One way I am thinking, you have ActionScript that starts by executing a script that does your checks and if user passes, the script will flag a setting maybe a registry key (of file for other OS) that can then be used by ActionScript and relevance substitution to control if the rest of the ActionScript code runs, As a very simple mock up
// Your code that does checks and writes a reg value to control the rest of the ActionScript
waithidden powershell.exe -command "new-item -path HKLM:\Software\MyKey; set-itemproperty -path HKLM:\Software\MyKey -Name 'MyValue' -value 'Passed' -force"
// If the first checks passed, this next part of the ActionScript would be processed
continue if {exists value "MyValue" whose (it as string = "Passed") of key "HKLM\Software\MyKey" of registry as string}
// Do your other stuff here then clean up the reg key
regdelete "[HKEY_LOCAL_MACHINE\Software\MyKey\MyValue]" "MyValue"
Not to be too cryptic but my understanding is that, from a security perspective, it is not a good idea to distribute administrator credentials regularly to endpoints even using secret parameters or waithidden override.
A compromised device can be used to exfiltrate administrator credentials and tokens if it’s been targeted by one of these actions.
I’ll post more on this topic later but I’ll need more coffee first.
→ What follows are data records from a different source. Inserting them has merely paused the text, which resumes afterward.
(* ===== verification/Key.v ===== *)
(** * Private and extended keys: [key.h], [key.cpp], the rest of [pubkey.h] and [pubkey.cpp]

    [CKey] keeps 32 bytes with two flags; it makes public keys and signatures and
    derives child keys (BIP 32).  [CPubKey] derives the public children without
    the private key and recovers keys from compact signatures; [CExtKey] and
    [CExtPubKey] add depth, fingerprint, child number and chain code.  The elliptic
    curve library is the class [Secp256k1Keys], which extends [Secp256k1] with the
    calls made here, and [Secp256k1KeysLaws] states what its header documents about
    them.  Proved: deriving public children agrees with deriving private ones along
    any path, signatures verify and are strictly encoded, keys survive every form
    they are stored in, and what a failed [Load] leaves behind. *)

From Stdlib Require Import ZifyBool.
From stdpp Require Import base list numbers decidable option strings.
From S2P Require Import Prelude ArithUint256 Uint256 Serialize MdHash Sha256 Sha512 Hash160 Script PubKey.

Open Scope Z_scope.

(** ** [libsecp256k1] *)

(** The calls that key.cpp and pubkey.cpp make besides those of [Secp256k1];
    [None] is a return value of 0, a pair the return value with what is written in
    place. *)
Class Secp256k1Keys `{Secp256k1} := {
  secp256k1_ecdsa_recoverable_signature : Type;
  secp256k1_ec_seckey_verify : list Z → bool;
  secp256k1_ec_pubkey_create : list Z → option secp256k1_pubkey;
  secp256k1_ec_pubkey_serialize : secp256k1_pubkey → bool → list Z;
  secp256k1_ec_privkey_negate : list Z → bool * list Z;
  secp256k1_ec_privkey_tweak_add : list Z → list Z → bool * list Z;
  secp256k1_ec_pubkey_tweak_add : secp256k1_pubkey → list Z → option secp256k1_pubkey;
  secp256k1_ecdsa_sign : list Z → list Z → option (list Z) → option secp256k1_ecdsa_signature;
  secp256k1_ecdsa_signature_serialize_compact : secp256k1_ecdsa_signature → list Z;
  secp256k1_ecdsa_signature_serialize_der : secp256k1_ecdsa_signature → list Z;
  secp256k1_ecdsa_sign_recoverable : list Z → list Z → option secp256k1_ecdsa_recoverable_signature;
  secp256k1_ecdsa_recoverable_signature_serialize_compact :
    secp256k1_ecdsa_recoverable_signature → bool * list Z * Z;
  secp256k1_ecdsa_recoverable_signature_parse_compact :
    list Z → Z → option secp256k1_ecdsa_recoverable_signature;
  secp256k1_ecdsa_recover : secp256k1_ecdsa_recoverable_signature → list Z → option secp256k1_pubkey;
}.
(** The object read into keeps its caches, and its outputs when none are read. *)
Definition unser_tx (old : NetMessageTransaction) : rd NetMessageTransaction :=
  let! v := rd_version in
  let bFallowWitness := negb (has_flag v SERIALIZE_TRANSACTION_NO_WITNESS) in
  let! nVersion := unser_int 4 in
  let! vin := unser_vec sizeof_TxIn in
  let! r :=
    (if bool_decide (vin = []) && bFallowWitness then
       let! flags := ser_readdata8 in
       if negb (flags =? 0) then
         let! vin := unser_vec sizeof_TxIn in
         let! vout := unser_vec sizeof_TxOut in
         rd_ret (flags, vin, vout)
       else rd_ret (flags, vin, tx_vout old)
     else
       let! vout := unser_vec sizeof_TxOut in
       rd_ret (0, vin, vout)) in
  let '(flags, vin, vout) := r in
  let! r :=
    (if negb (Z.land flags 1 =? 0) && bFallowWitness then
       let! vin := unser_witnesses vin in
       rd_ret (Z.lxor flags 1, vin)
     else rd_ret (flags, vin)) in
  let '(flags, vin) := r in
  let '(vin, vout) := if negb (flags =? 0) then ([], []) else (vin, vout) in
  let! nLockTime := unser_uint 4 in
  rd_ret (mk_tx (tx_hash old) (tx_witnessHash old) vin vout nVersion nLockTime).
(* ===== verification/Interpreter.v ===== *)
(** * The script interpreter: [EvalScript] and [VerifyScript] of [script/interpreter.cpp]

    A stack machine over byte vectors.  A stack is the list of its elements, the
    top first, so [stacktop(-i)] is element [i - 1] and [push_back] is a cons.
    The script is read from a position [pc], the rest of the script.  What the
    C++ code does with [return set_error(..)], exceptions and assertions is the
    result type [ev]; [EvalScript] turns every exception into
    [SCRIPT_ERR_UNKNOWN_ERROR], as its [catch (...)] does.

    The [switch] is the table [switch_cases]: the case labels with the body
    behind them.  Signature checks go through [BaseSignatureChecker], a record of
    its three virtual functions. *)

From stdpp Require Import base list numbers decidable.
From S2P Require Import Prelude ArithUint256 Uint256 MdHash Sha256 Hash160 Script PubKey Tx.

Open Scope Z_scope.

Abbreviation valtype := (list Z).

(** ** Errors, flags, versions *)

Inductive ScriptError :=
  | SCRIPT_ERR_OK | SCRIPT_ERR_UNKNOWN_ERROR | SCRIPT_ERR_EVAL_FALSE | SCRIPT_ERR_OP_RETURN
  | SCRIPT_ERR_SCRIPT_SIZE | SCRIPT_ERR_PUSH_SIZE | SCRIPT_ERR_OP_COUNT | SCRIPT_ERR_STACK_SIZE
  | SCRIPT_ERR_SIG_COUNT | SCRIPT_ERR_PUBKEY_COUNT
  | SCRIPT_ERR_VERIFY | SCRIPT_ERR_EQUALVERIFY | SCRIPT_ERR_CHECKMULTISIGVERIFY
  | SCRIPT_ERR_CHECKSIGVERIFY | SCRIPT_ERR_NUMEQUALVERIFY
  | SCRIPT_ERR_BAD_OPCODE | SCRIPT_ERR_DISABLED_OPCODE | SCRIPT_ERR_INVALID_STACK_OPERATION
  | SCRIPT_ERR_INVALID_ALTSTACK_OPERATION | SCRIPT_ERR_UNBALANCED_CONDITIONAL
  | SCRIPT_ERR_NEGATIVE_LOCKTIME | SCRIPT_ERR_UNSATISFIED_LOCKTIME
  | SCRIPT_ERR_SIG_HASHTYPE | SCRIPT_ERR_SIG_DER | SCRIPT_ERR_MINIMALDATA | SCRIPT_ERR_SIG_PUSHONLY
  | SCRIPT_ERR_SIG_HIGH_S | SCRIPT_ERR_SIG_NULLDUMMY | SCRIPT_ERR_PUBKEYTYPE | SCRIPT_ERR_CLEANSTACK
  | SCRIPT_ERR_MINIMALIF | SCRIPT_ERR_SIG_NULLFAIL
  | SCRIPT_ERR_DISCOURAGE_UPGRADABLE_NOPS | SCRIPT_ERR_DISCOURAGE_UPGRADABLE_WITNESS_PROGRAM
  | SCRIPT_ERR_WITNESS_PROGRAM_WRONG_LENGTH | SCRIPT_ERR_WITNESS_PROGRAM_WITNESS_EMPTY
  | SCRIPT_ERR_WITNESS_PROGRAM_MISMATCH | SCRIPT_ERR_WITNESS_MALLEATED | SCRIPT_ERR_WITNESS_MALLEATED_P2SH
  | SCRIPT_ERR_WITNESS_UNEXPECTED | SCRIPT_ERR_WITNESS_PUBKEYTYPE
  | SCRIPT_ERR_OP_CODESEPARATOR | SCRIPT_ERR_SIG_FINDANDDELETE.

#[global] Instance ScriptError_eq_dec : EqDecision ScriptError.
Proof. solve_decision. Defined.

Definition SCRIPT_VERIFY_NONE : Z := 0.
Definition SCRIPT_VERIFY_P2SH : Z := Z.shiftl 1 0.
Definition SCRIPT_VERIFY_STRICTENC : Z := Z.shiftl 1 1.
Definition SCRIPT_VERIFY_DERSIG : Z := Z.shiftl 1 2.
Definition SCRIPT_VERIFY_LOW_S : Z := Z.shiftl 1 3.
Definition SCRIPT_VERIFY_NULLDUMMY : Z := Z.shiftl 1 4.
Definition SCRIPT_VERIFY_SIGPUSHONLY : Z := Z.shiftl 1 5.
Definition SCRIPT_VERIFY_MINIMALDATA : Z := Z.shiftl 1 6.
Definition SCRIPT_VERIFY_DISCOURAGE_UPGRADABLE_NOPS : Z := Z.shiftl 1 7.
Definition SCRIPT_VERIFY_CLEANSTACK : Z := Z.shiftl 1 8.
Definition SCRIPT_VERIFY_CHECKLOCKTIMEVERIFY : Z := Z.shiftl 1 9.
Definition SCRIPT_VERIFY_CHECKSEQUENCEVERIFY : Z := Z.shiftl 1 10.
Definition SCRIPT_VERIFY_WITNESS : Z := Z.shiftl 1 11.
Definition SCRIPT_VERIFY_DISCOURAGE_UPGRADABLE_WITNESS_PROGRAM : Z := Z.shiftl 1 12.
Definition SCRIPT_VERIFY_MINIMALIF : Z := Z.shiftl 1 13.
Definition SCRIPT_VERIFY_NULLFAIL : Z := Z.shiftl 1 14.
Definition SCRIPT_VERIFY_WITNESS_PUBKEYTYPE : Z := Z.shiftl 1 15.
Definition SCRIPT_VERIFY_CONST_SCRIPTCODE : Z := Z.shiftl 1 16.

Inductive SigVersion := BASE | WITNESS_V0.
Definition SigVersion_eqb (a b : SigVersion) : bool :=
  match a, b with BASE, BASE | WITNESS_V0, WITNESS_V0 => true | _, _ => false end.

Definition WITNESS_V0_SCRIPTHASH_SIZE : Z := 32.
Definition WITNESS_V0_KEYHASH_SIZE : Z := 20.

(** ** Outcomes *)

(** The exceptions inside [EvalScript]; [Diverges] stands for a loop that has
    used up the bound of the model. *)
Inductive exn := PopEmpty | OutOfRange | NumError (e : scriptnum_error) | Diverges.

Inductive ev (A : Type) :=
  | Ret (a : A)               (* goes on *)
  | Fail (e : ScriptError)    (* return set_error(serror, e) *)
  | Throw (x : exn)
  | AssertFails.
Arguments Ret {A} a.
Arguments Fail {A} e.
Arguments Throw {A} x.
Arguments AssertFails {A}.

Definition ev_bind {A B} (x : ev A) (f : A → ev B) : ev B :=
  match x with
  | Ret a => f a
  | Fail e => Fail e
  | Throw x => Throw x
  | AssertFails => AssertFails
  end.

Declare Scope ev_scope.
Delimit Scope ev_scope with ev.
Notation "'let%' x := e 'in' k" := (ev_bind e (λ x, k))
  (at level 200, x name, e at level 100, k at level 200, right associativity) : ev_scope.
Notation "'let%' ' p := e 'in' k" := (ev_bind e (λ p, k))
  (at level 200, p strict pattern, e at level 100, k at level 200, right associativity) : ev_scope.
Notation "e ;;% k" := (ev_bind e (λ _ : unit, k)) (at level 100, k at level 200, right associativity) : ev_scope.
Open Scope ev_scope.

(** [if (!c) return set_error(serror, e);] *)
Definition require (c : bool) (e : ScriptError) : ev unit := if c then Ret tt else Fail e.
Definition assert_ev (c : bool) : ev unit := if c then Ret tt else AssertFails.
Definition of_assert {A} (x : option A) : ev A := match x with Some a => Ret a | None => AssertFails end.

(** [BaseSignatureChecker]. *)
Record BaseSignatureChecker := mk_checker {
  CheckSig : valtype → valtype → CScript → SigVersion → ev bool;
  CheckLockTime : Z → ev bool;
  CheckSequence : Z → ev bool;
}.

(** The class itself answers no. *)
Definition base_checker : BaseSignatureChecker :=
  mk_checker (λ _ _ _ _, Ret false) (λ _, Ret false) (λ _, Ret false).

(** ** Values and stacks *)

(** A nonzero byte makes it true, unless that is the sign of a negative zero. *)
Fixpoint CastToBool (vch : valtype) : bool :=
  match vch with
  | [] => false
  | b :: vch' =>
      if negb (b =? 0) then
        match vch' with [] => negb (b =? 0x80) | _ => true end
      else CastToBool vch'
  end.

Definition vchFalse : valtype := [].
Definition vchTrue : valtype := [1].
Definition of_bool (b : bool) : valtype := if b then vchTrue else vchFalse.

Definition size {A} (l : list A) : Z := Z.of_nat (length l).

(** [stack.at(stack.size() + (-i))]. *)
Definition stacktop {A} (i : Z) (stack : list A) : ev A :=
  if i <? 1 then Throw OutOfRange
  else match stack !! Z.to_nat (i - 1) with Some v => Ret v | None => Throw OutOfRange end.

Definition popstack {A} (stack : list A) : ev (list A) :=
  match stack with [] => Throw PopEmpty | _ :: s => Ret s end.

(** [swap(stacktop(-i), stacktop(-j))]. *)
Definition stackswap (i j : Z) (stack : list valtype) : ev (list valtype) :=
  let% x := stacktop i stack in
  let% y := stacktop j stack in
  Ret (<[Z.to_nat (j - 1) := x]> (<[Z.to_nat (i - 1) := y]> stack)).

(** [CScriptNum(vch, fRequireMinimal, nMaxNumSize)] throws [scriptnum_error]. *)
Definition script_num (vch : valtype) (fRequireMinimal : bool) (nMaxNumSize : Z) : ev Z :=
  match CScriptNum vch fRequireMinimal nMaxNumSize with
  | inl e => Throw (NumError e)
  | inr n => Ret n
  end.

(** ** Encoding checks *)

Section eval.
Context `{Secp256k1}.

Definition IsLowDERSignature (vchSig : valtype) : ev unit :=
  require (IsValidSignatureEncoding vchSig) SCRIPT_ERR_SIG_DER ;;%
  require (CheckLowS (take (length vchSig - 1) vchSig)) SCRIPT_ERR_SIG_HIGH_S.

Definition CheckSignatureEncoding (vchSig : valtype) (flags : Z) : ev unit :=
  if size vchSig =? 0 then Ret tt
  else if has_flag flags (Z.lor (Z.lor SCRIPT_VERIFY_DERSIG SCRIPT_VERIFY_LOW_S) SCRIPT_VERIFY_STRICTENC) &&
          negb (IsValidSignatureEncoding vchSig) then Fail SCRIPT_ERR_SIG_DER
  else
    (if has_flag flags SCRIPT_VERIFY_LOW_S then IsLowDERSignature vchSig else Ret tt) ;;%
    (if has_flag flags SCRIPT_VERIFY_STRICTENC
     then require (IsDefinedHashtypeSignature vchSig) SCRIPT_ERR_SIG_HASHTYPE else Ret tt).

Definition CheckPubKeyEncoding (vchPubKey : valtype) (flags : Z) (sigversion : SigVersion) : ev unit :=
  (if has_flag flags SCRIPT_VERIFY_STRICTENC
   then require (IsCompressedOrUncompressedPubKey vchPubKey) SCRIPT_ERR_PUBKEYTYPE else Ret tt) ;;%
  (if has_flag flags SCRIPT_VERIFY_WITNESS_PUBKEYTYPE && SigVersion_eqb sigversion WITNESS_V0
   then require (IsCompressedPubKey vchPubKey) SCRIPT_ERR_WITNESS_PUBKEYTYPE else Ret tt).

Definition CheckMinimalPush (data : valtype) (opcode : Z) : ev bool :=
  assert_ev ((0 <=? opcode) && (opcode <=? OP_PUSHDATA4)) ;;%
  Ret (if size data =? 0 then opcode =? OP_0
       else if (size data =? 1) && (byte_at data 0 >=? 1) && (byte_at data 0 <=? 16) then false
       else if (size data =? 1) && (byte_at data 0 =? 0x81) then false
       else if size data <=? 75 then opcode =? size data
       else if size data <=? 255 then opcode =? OP_PUSHDATA1
       else if size data <=? 65535 then opcode =? OP_PUSHDATA2
       else true).

(** ** [FindAndDelete] *)

(** [end - pc >= b.size() && std::equal(b.begin(), b.end(), pc)], for [b] not
    empty: each round takes at least a byte off [pc]. *)
Fixpoint skip_matches (fuel : nat) (b pc : CScript) (nFound : Z) : CScript * Z :=
  match fuel with
  | O => (pc, nFound)
  | S n => if bool_decide (take (length b) pc = b) then skip_matches n b (drop (length b) pc) (nFound + 1)
           else (pc, nFound)
  end.
(* ===== verification/EvalSafety.v ===== *)
(** * Safety of [EvalScript]: bounds of the machine, no stack access out of range

    Every [stacktop] and [popstack] of the interpreter is behind a test of the
    stack size, and every assertion behind a bound on its operands.  [ev_sat x Q]
    says that [x] can only end in success with [Q], in [set_error] or in a
    [scriptnum_error]; the machine invariant [machine_ok] bounds the elements of
    both stacks. *)

From stdpp Require Import base list numbers decidable.
From S2P Require Import Prelude ArithUint256 Uint256 MdHash Sha256 Hash160 Script PubKey Tx Interpreter.

Open Scope Z_scope.
Open Scope ev_scope.

Definition ev_sat {A} (x : ev A) (Q : A → Prop) : Prop :=
  match x with
  | Ret a => Q a
  | Fail _ | Throw (NumError _) => True
  | _ => False
  end.

Lemma ev_sat_bind {A B} (x : ev A) (f : A → ev B) (P : A → Prop) (Q : B → Prop) :
  ev_sat x P → (∀ a, P a → ev_sat (f a) Q) → ev_sat (ev_bind x f) Q.
Proof. intros Hx Hf. destruct x as [a| |[]|]; cbn in *; [by apply Hf|done..]. Qed.

Lemma ev_sat_mono {A} (x : ev A) (P Q : A → Prop) : ev_sat x P → (∀ a, P a → Q a) → ev_sat x Q.
Proof. intros Hx HPQ. destruct x as [a| |[]|]; cbn in *; auto. Qed.

Lemma ev_sat_require c e : ev_sat (require c e) (λ _, c = true).
Proof. by destruct c. Qed.

(** ** Elements *)

Definition elt_ok (v : valtype) : Prop := bytes_ok v ∧ size v <= MAX_SCRIPT_ELEMENT_SIZE.

Lemma small_elt v : bytes_ok v → (length v <= 520)%nat → elt_ok v.
Proof. intros. split; [done|]. unfold size, MAX_SCRIPT_ELEMENT_SIZE. lia. Qed.

Lemma num_serialize_ok v : bytes_ok (num_serialize v) ∧ (length (num_serialize v) <= 9)%nat.
Proof.
  unfold num_serialize. destruct (v =? 0); [split; [constructor|simpl; lia]|].
  pose proof (wrap_fits 64 (if v <? 0 then - v else v) ltac:(lia)) as Hf. unfold fits in Hf.
  change (2 ^ 64) with (256 ^ Z.of_nat 8) in Hf. destruct (abs_bytes_value 8 _ Hf) as (_ & Hb & Hl). clear Hf.
  cbv zeta. revert Hb Hl. generalize (abs_bytes 8 (wrap64 (if v <? 0 then - v else v))) as l. intros l Hb Hl.
  destruct (list.last _) as [t|] eqn:E; [|split; [done|lia]].
  pose proof (last_split _ _ E) as Es. rewrite Es in Hb. apply Forall_app in Hb as [Hb Ht].
  apply Forall_cons_1 in Ht as [Ht _]. destruct (negb _); [|destruct (v <? 0)].
  - split; [|rewrite length_app; cbn; lia]. rewrite Es. apply Forall_snoc; [by apply Forall_snoc|].
    by destruct (v <? 0).
  - split; [|rewrite length_app, length_take; simpl; lia].
    apply Forall_snoc; [done|]. apply lor_fits; [lia|done|done].
  - split; [|lia]. rewrite Es. by apply Forall_snoc.
Qed.

Lemma num_elt v : elt_ok (num_serialize v).
Proof. destruct (num_serialize_ok v). apply small_elt; [done|lia]. Qed.

Lemma of_bool_elt b : elt_ok (of_bool b).
Proof. apply small_elt; destruct b; cbn; [by constructor|constructor|lia..]. Qed.

(** A number of at most four bytes. *)
Lemma set_vch_bound vch : bytes_ok vch → (length vch <= 4)%nat → - 2 ^ 31 < set_vch vch < 2 ^ 31.
Proof.
  intros Hb Hl. destruct vch as [|t l _] using rev_ind; [done|].
  apply Forall_app in Hb as [Hb Ht]. apply Forall_cons_1 in Ht as [Ht _]. rewrite length_app in Hl. cbn in Hl.
  rewrite set_vch_snoc by (done || lia). pose proof (le_value_bound l Hb) as HL.
  unfold fits in Ht. change (2 ^ 8) with 256 in Ht.
  assert (256 ^ Z.of_nat (length l) <= 256 ^ 3) by (apply Z.pow_le_mono_r; lia).
  change (256 ^ 3) with (2 ^ 24) in *. change (2 ^ 31) with (2 ^ 24 * 128).
  assert (0 < 256 ^ Z.of_nat (length l)) by (apply Z.pow_pos_nonneg; lia).
  destruct (Z.leb_spec 128 t); nia.
Qed.

Definition num_ok (n : Z) : Prop := - 2 ^ 31 < n < 2 ^ 31.

Lemma script_num_sat v b : elt_ok v → ev_sat (script_num v b nDefaultMaxNumSize) num_ok.
Proof.
  intros [Hb _]. unfold script_num, CScriptNum, nDefaultMaxNumSize.
  destruct (Z.gtb_spec (Z.of_nat (length v)) 4); [done|]. destruct (_ && _); [done|].
  apply set_vch_bound; [done|lia].
Qed.

Lemma script_num_any v b n : ev_sat (script_num v b n) (λ _, True).
Proof. unfold script_num. by destruct (CScriptNum _ _ _). Qed.

Lemma unary_op_sat opcode n :
  opcode ∈ [OP_1ADD; OP_1SUB; OP_NEGATE; OP_ABS; OP_NOT; OP_0NOTEQUAL] → num_ok n → ev_sat (unary_op opcode n) (λ _, True).
Proof.
  intros Hop Hn. unfold num_ok in Hn. unfold unary_op.
  assert (num_add_assign n 1 = Some (n + 1)) as -> by
    (unfold num_add_assign; cbn; unfold int64_max; destruct (Z.leb_spec n (2 ^ 63 - 1 - 1)); [done|lia]).
  assert (num_sub_assign n 1 = Some (n - 1)) as -> by
    (unfold num_sub_assign; cbn; unfold int64_min; destruct (Z.geb_spec n (- 2 ^ 63 + 1)); [done|lia]).
  assert (num_neg n = Some (- n)) as -> by
    (unfold num_neg, int64_min; destruct (Z.eqb_spec n (- 2 ^ 63)); [lia|done]).
  rewrite !elem_of_cons, elem_of_nil in Hop.
  destruct Hop as [->|[->|[->|[->|[->|[->|[]]]]]]]; cbn; try done. by destruct (n <? 0).
Qed.

Lemma binary_op_sat opcode a b :
  opcode ∈ [OP_ADD; OP_SUB; OP_BOOLAND; OP_BOOLOR; OP_NUMEQUAL; OP_NUMEQUALVERIFY; OP_NUMNOTEQUAL; OP_LESSTHAN;
    OP_GREATERTHAN; OP_LESSTHANOREQUAL; OP_GREATERTHANOREQUAL; OP_MIN; OP_MAX] → ev_sat (binary_op opcode a b) (λ _, True).
Proof.
  intros Hop. rewrite !elem_of_cons, elem_of_nil in Hop.
  destruct_or! Hop; try done; subst; exact I.
Qed.
Lemma VerifyScript_p2wpkh :
  has_flag flags SCRIPT_VERIFY_WITNESS = true →
  VerifyScript [] p2wpkh_script [sig; key] flags ck = Ret tt ↔
  CastToBool h = true ∧ key_spends (mk_ctx flags ck WITNESS_V0) sig key h.
Proof.
  intros Hwit. unfold VerifyScript. change (IsPushOnly []) with true. rewrite andb_false_r. cbn [negb require ev_bind].
  change (run_EvalScript [] [] flags ck BASE) with (@Ret (list valtype) []). cbn [ev_bind].
  rewrite (proj2 (run_EvalScript_body _ _ _ _) eval_p2wpkh). cbn [ev_bind back_true].
  destruct p2wpkh_kind as [Hw Hp]. rewrite Hp, andb_false_r.
  assert (verify_witness p2wpkh_script [] [] SCRIPT_ERR_WITNESS_MALLEATED [sig; key] flags ck [h; []] false =
    (VerifyWitnessProgram [sig; key] 0 h flags ck ;;% Ret (true, [[]]))) as ->
    by (unfold verify_witness; rewrite Hwit, Hw; by rewrite bool_decide_eq_true_2).
  rewrite <- VerifyWitnessProgram_p2wpkh. split.
  - intros ([] & Hc & Hv)%ev_bind_Ret. apply ev_bind_Ret in Hv as (r & Hv & _). apply ev_bind_Ret in Hv as ([] & -> & _).
    by destruct (CastToBool h).
  - intros [-> ->]. cbn [require ev_bind]. by apply final_checks.
Qed.
End spend.

(** ** Properties *)


(** A checker that accepts a signature under the key it starts with. *)
Definition toy_checker : BaseSignatureChecker :=
  mk_checker (λ s k _ _, Ret (bool_decide (head s = head k))) (λ _, Ret true) (λ _, Ret true).
(** The rest of the [RESTERT] case, with the block the callback provides. *)
Definition do_new_block (b : Block) (s : miner) : miner :=
  mk_miner PBatch (m_runState s) (m_heap s ++ [b]) (Some (length (m_heap s))) (padded_header b) (m_output s)
    0 (build_target (hd_nBits (blk_hd b))) (m_jobs s) (m_resetting s) (m_found s).

(** A launch, the read of its results, the post to the worker, the range check. *)
Definition do_batch (order : list nat) (s : miner) : miner :=
  match m_block s with
  | None => s
  | Some r =>
      let output := launch (m_input s) (m_nonceOffset s) order (m_output s) in
      let vResult := result_at output <$> seq 0 threadCount in
      let job := mk_job vResult (m_nonceOffset s) r (m_bnTarget s) in
      if nonce_out_of_range (m_nonceOffset s) (Z.of_nat threadCount)
      then mk_miner PDone (m_runState s) (m_heap s) (m_block s) (m_input s) output (m_nonceOffset s)
             (m_bnTarget s) (m_jobs s ++ [job]) (m_resetting s) (m_found s)
      else mk_miner PSwitch (m_runState s) (m_heap s) (m_block s) (m_input s) output
             (wrap32 (m_nonceOffset s + Z.of_nat threadCount)) (m_bnTarget s) (m_jobs s ++ [job]) (m_resetting s) (m_found s)
  end.

(** The worker takes the oldest job and, when it finds a solution, writes the nonce. *)
Definition do_check (s : miner) : miner :=
  match m_jobs s with
  | [] => s
  | j :: jobs =>
      match CheckResults_scan 0 (job_nonceOffset j) (job_vResult j) (job_bnTarget j) with
      | None => mk_miner (m_pc s) (m_runState s) (m_heap s) (m_block s) (m_input s) (m_output s) (m_nonceOffset s)
                  (m_bnTarget s) jobs (m_resetting s) (m_found s)
      | Some nonce =>
          mk_miner (m_pc s) (m_runState s) (alter (set_block_nonce nonce) (job_block j) (m_heap s)) (m_block s) (m_input s)
            (m_output s) (m_nonceOffset s) (m_bnTarget s) jobs true (m_found s)
      end
  end.

(** The worker's [Reset()], after the nonce is written. *)
Definition do_worker_reset (s : miner) : miner :=
  mk_miner (m_pc s) RESTERT (m_heap s) (m_block s) (m_input s) (m_output s) (m_nonceOffset s) (m_bnTarget s)
    (m_jobs s) false (m_found s).

(** A launch runs every item of the size it was given once, in any order; [Reset] and
    [Stop] come from other threads at any time. *)
Inductive miner_step : miner → miner → Prop :=
  | step_switch s : m_pc s = PSwitch → miner_step s (do_switch s)
  | step_restart s : m_pc s = PRestart → miner_step s (do_restart s)
  | step_report s : m_pc s = PReport → miner_step s (do_report s)
  | step_new_block s b : m_pc s = PNewBlock → header_wf (blk_hd b) → miner_step s (do_new_block b s)
  | step_batch s above order : m_pc s = PBatch → neighbour above →
      order ≡ₚ seq 0 (Z.to_nat (global_work_size (Z.of_nat threadCount) above)) → miner_step s (do_batch order s)
  | step_check s : m_resetting s = false → miner_step s (do_check s)
  | step_worker_reset s : m_resetting s = true → miner_step s (do_worker_reset s)
  | step_Reset s : miner_step s (set_run_state RESTERT s)
  | step_Stop s : miner_step s (set_run_state STOP s).

(** Reachable from a start with any contents of the output buffer. *)
Inductive miner_reachable : miner → Prop :=
  | reach_init output : length output = (32 * threadCount)%nat → miner_reachable (miner_init output)
  | reach_step s s' : miner_reachable s → miner_step s s' → miner_reachable s'.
The short version is
Don’t send Windows Admin, esp. Domain Admin, credentials to the endpoint. Not through BigFix, or PowerShell, or Scheduled Tasks, or any other method. There are a number of tools that can “dump the hash” of passwords cached on Windows, and one of the lovely things about BigFix is that we don’t need them.
Don’t rely on a script the operator runs to determine whether the operator should be allowed to run it. There’s too much exposure. Does the operator have “Custom Content” rights? Then they can change your action to take the enforcement out of it.
The two main approaches I see are to either change their rights in BigFix to align with their permission (don’t give them operator rights on the machines they should not manage), or don’t give them BigFix rights at all, use an API integration to send actions under a service account and limit their rights to use the custom actioner. For instance have ServiceNow send the actions on their behalf instead of granting them an Operator at all. We have some customers who have built systems like this, and in our Professional Services group we have built systems like this for customers.
Thank you for replying. My main issue is how to lock this down and whether it is a good idea at all. Looks like JasonWalker and Strawgate have issues with the security of it overall.
Hello sir. Thank you for your reply and for your valuable posts over the years. These concerns would be mitigated somewhat by using credentials that are only ‘administrator’ level during the change window and only for the specific related Cis in the change. Even so, your point is well taken and indicates I’m not on the best path to solve BigFix ticket integration with automated elevated access.
Hello sir. Thank you for your reply and your valuable posts. With you and strawgate pointing out the security concerns here, I think I’ll need alternative approaches. Thank you for your suggestions. The issue is we can’t have anyone with standing execute rights to the BigFix console regardless of the population visible to the operator. We have to leverage separate accounts that are checked out after a series of approvals and controls. There are lots of these checkout accounts with a specific population of endpoints visible to them, based on the endpoint’s function and/or sensitivity.
It would be far simpler if an operator could see the entire endpoint population from the console, but only take actions against endpoints that have an associated, approved, change ticket.
I’d love to know more about the API integration with service now. Can you share some information on that solution or contact info for the Professional Services group?